In 1930 Sam Elliott bought the mill from Wonnacott and continued working the Cradle Creek mines and crushing at the Wild Irish Girl battery for over thirty years. Sam Elliott was the last hard rock miner operating on the Palmer Goldfield. He died in 1986 and is buried in the Maytown cemetery.

== Description ==
The place, situated on the edge of the Conglomerate Range escarpment, comprises a closely associated group of components including mine workings, battery shed and quarters, earlier hut and camp site, alluvial workings and water races, and a Chinese grave. There are three groups of mine workings, the Native Girl comprising narrow open cut workings and underground workings with air shafts, the Friendly Girl comprising shallow open cut workings, and the Wild Irish Girl mine comprising an adit and underground workings.

The mines are connected by a skid path to a small battery shed and living quarters. The battery shed is constructed of bush timber clad with corrugated iron. The shed contains a vertical boiler and semi- portable engine, a light three-head prospecting battery, a workshop, a living area and fireplace, and a small water tank on a recently collapsed timber stand. A caved water shaft and a stone forge are located alongside the shed. A small watercourse which runs past the battery contains three stone overshot weirs.

An extensive area of early alluvial workings commences along the watercourse about 100 m south of the battery. This area, which extends for over 400 m contains diverted creek beds, stone walled channels, and a stone lined water race. A packhorse track follows the creek. The grave of Chinese prospector is located above the bridle track. The remains of Wonnacott's camp is located between the battery shed and alluvial workings. The site comprises flagstone and earth surfaces, timber uprights and a scatter of domestic items including two iron beds with bedsteads.

The surviving plant includes:
- Three-head stamp battery - Walkers Ltd Maryborough
- One-cylinder semi-portable vertical steam engine - Tangye Archer.
- Vertical boiler - Smellie & Company, Brisbane

== Heritage listing ==
Wild Irish Girl Mine and Battery was listed on the Queensland Heritage Register on 21 October 1992 having satisfied the following criteria.

The place is important in demonstrating the evolution or pattern of Queensland's history.

The Wild Irish Girl battery is significant in Queensland's history as the most intact early steam powered prospecting battery on the Palmer Goldfield and in North Queensland.
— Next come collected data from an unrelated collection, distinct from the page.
(* ===== verification/Api.v ===== *)
(** * The interface between the chain clients and the decision modules

    [ChainApi] lists the reads the monitor, the selector, the pipeline, the simulator and the
    submitter ask of the typed clients; [ChainApiLaws] is what those modules rely on: a read
    sends nothing on anybody's behalf and touches no shared state but the client's own
    caches.  [Chain.v] supplies the instance. *)
From S2P Require Import Prelude PyFloat Config State InFlight Breaker Observability Models.
From S2P Require Import Risk Events Io Logic World.

(** A request that neither builds nor sends a transaction. *)
Definition is_read (q : req) : bool :=
  match q with
  | ModelCall _ _ _ => false
  | _ => match on_behalf q with Some _ => false | None => true end
  end.

Lemma is_read_on_behalf q : is_read q = true → on_behalf q = None.
Proof. unfold is_read. destruct q as [ep c| | | | | | | |]; try done. by destruct (on_behalf (Rpc ep c)). Qed.

Lemma is_read_broadcasts q : is_read q = true → broadcasts q = false.
Proof. by destruct q as [ep []| | | | | | | |]. Qed.

(** A write that stays inside the chain client. *)
Definition same_service (w w' : World) : Prop := service_view w' = service_view w.

#[global] Instance same_service_preorder : PreOrder same_service.
Proof. split; unfold same_service; [done|]. intros ??? H1 H2. congruence. Qed.

(** The read-only programs. *)
Definition reads {A} (p : prog A) : Prop := ∀ w, guar same_service (λ q, is_read q = true) p w.

Class ChainApi := {
  api_user_account_data : string → prog UserAccountData;
  api_reserve_info : string → prog ReserveInfo;
  api_asset_price : string → prog OraclePrice;
  api_quote : string → string → Z → option Z → prog Quote;
  api_allowance : string → string → string → prog Z;
}.

Class ChainApiLaws (A : ChainApi) := {
  api_user_account_data_reads b : reads (api_user_account_data b);
  api_reserve_info_reads a : reads (api_reserve_info a);
  api_asset_price_reads a : reads (api_asset_price a);
  api_quote_reads i o n f : reads (api_quote i o n f);
  api_allowance_reads t o s : reads (api_allowance t o s);
}.

(** ** Read-only programs compose *)
Lemma reads_bind {A B} (p : prog A) (f : A → prog B) :
  reads p → (∀ a, reads (f a)) → reads (a ← p; f a).
Proof. intros Hp Hf w. apply guar_bind; [apply Hp|]. intros. apply Hf. Qed.

Lemma reads_ret {A} (a : A) : reads (Ret a).
Proof. by intros w. Qed.

Lemma reads_raise {A} e : reads (@Raise World A e).
Proof. by intros w. Qed.

Lemma reads_lift {A} (r : res A) : reads (lift r).
Proof. intros w. apply guar_lift. Qed.

Lemma reads_gets {A} (f : World → A) : reads (gets f).
Proof. by intros w. Qed.

Lemma reads_modify f : (∀ w, service_view (f w) = service_view w) → reads (modify f).
Proof. intros H w. apply guar_modify. intros s. apply H. Qed.

Lemma reads_await q : is_read q = true → reads (await q).
Proof. intros H w. by apply guar_await. Qed.

Lemma reads_catch {A} (p : prog A) h : reads p → (∀ e, reads (h e)) → reads (catch p h).
Proof. intros Hp Hh w. apply guar_catch; [apply Hp|]. intros. apply Hh. Qed.

Lemma reads_try_except {A} (p : prog A) h : reads p → (∀ e, reads (h e)) → reads (try_except p h).
Proof. intros Hp Hh w. apply guar_try_except; [apply Hp|]. intros. apply Hh. Qed.

Lemma reads_try_catch {A} (p : prog A) t h :
  reads p → (∀ e, reads (h e)) → reads (try_catch p t h).
Proof. intros Hp Hh w. apply guar_try_catch; [apply Hp|]. intros. apply Hh. Qed.

#[export] Hint Resolve reads_ret reads_raise reads_lift reads_gets reads_await
  api_user_account_data_reads api_reserve_info_reads api_asset_price_reads api_quote_reads
  api_allowance_reads : finax.

(** Decompose a read-only goal along the program. *)
Ltac reads_step :=
  match goal with
  | |- reads (mbind _ _) => apply reads_bind
  | |- reads (match ?x with _ => _ end) => destruct x
  | |- reads (try_except _ _) => apply reads_try_except
  | |- reads (try_catch _ _ _) => apply reads_try_catch
  | |- reads (modify _) => apply reads_modify
  | |- reads (await _) => apply reads_await; reflexivity
  | |- reads (rpc_ _ _) => apply reads_await; reflexivity
  | |- ∀ _, _ => intros
  | |- reads _ => by eauto with finax typeclass_instances
  end.
Ltac reads_auto := repeat reads_step; try done.

(** What a sequential or interleaved client may use of a read: under a rely that keeps the
    service's state the program keeps it, and it broadcasts nothing. *)
Lemma reads_exec {A} (p : prog A) w tr r w' :
  reads p → seq_exec p w tr r w' →
  service_view w' = service_view w ∧ Forall (λ ev, is_read (ev_req ev) = true) tr.
Proof.
  intros Hp He. apply (guar_exec same_service (λ q, is_read q = true) p w tr r w'); [|apply Hp].
  eapply exec_rely_mono; [|exact He]. by intros ?? ->.
Qed.

Lemma reads_trace (R : World → World → Prop) {A} (p : prog A) w tr r w' :
  reads p → exec R p w tr r w' → Forall (λ ev, is_read (ev_req ev) = true) tr.
Proof.
  intros Hp. apply (guar_trace same_service (λ q, is_read q = true)), Hp.
Qed.

(** Reads keep every property of the service's own state that the interference keeps. *)
Lemma reads_keeps (R : World → World → Prop) (I : World → Prop) {A} (p : prog A) w :
  (∀ w1 w2, service_view w2 = service_view w1 → I w1 → I w2) →
  (∀ w1 w2, R w1 w2 → I w1 → I w2) →
  reads p → I w → wp R p (λ _ _ w', I w') w.
Proof.
  intros Hview HR Hp Hw. specialize (Hp w). revert w Hw Hp.
  induction p as [a|e|k IH|s1 p IH|q k IH]; intros w Hw Hp; cbn in Hp |- *; eauto.
  - destruct Hp as [Hg Hp]. apply (IH s1); [|done]. by eapply Hview.
  - destruct Hp as [_ Hp]. intros ans w1 Hr. apply IH; [|apply Hp].
    unfold rely in Hr. destruct (yields q); [by eapply HR|by subst].
Qed.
It was also the last steam powered stamp battery to operate on the Palmer, having worked for approximately 90 years. It is a tangible link with nineteenth century mining on the Palmer Goldfield.

The place demonstrates rare, uncommon or endangered aspects of Queensland's cultural heritage.

The place is important in demonstrating the principal characteristics of a particular class of cultural places.

The close combination of an intact battery and plant, intact living quarters, mine workings and alluvial workings is rare in Queensland. The Wild Irish Girl battery has the only intact three-head battery and the only intact vertical engine (a Tangye Archer) recorded in association with an historic mining place in Queensland. The place is of national significance because of its intactness. It also has the only surviving battery shed, in North Queensland, which incorporates living quarters.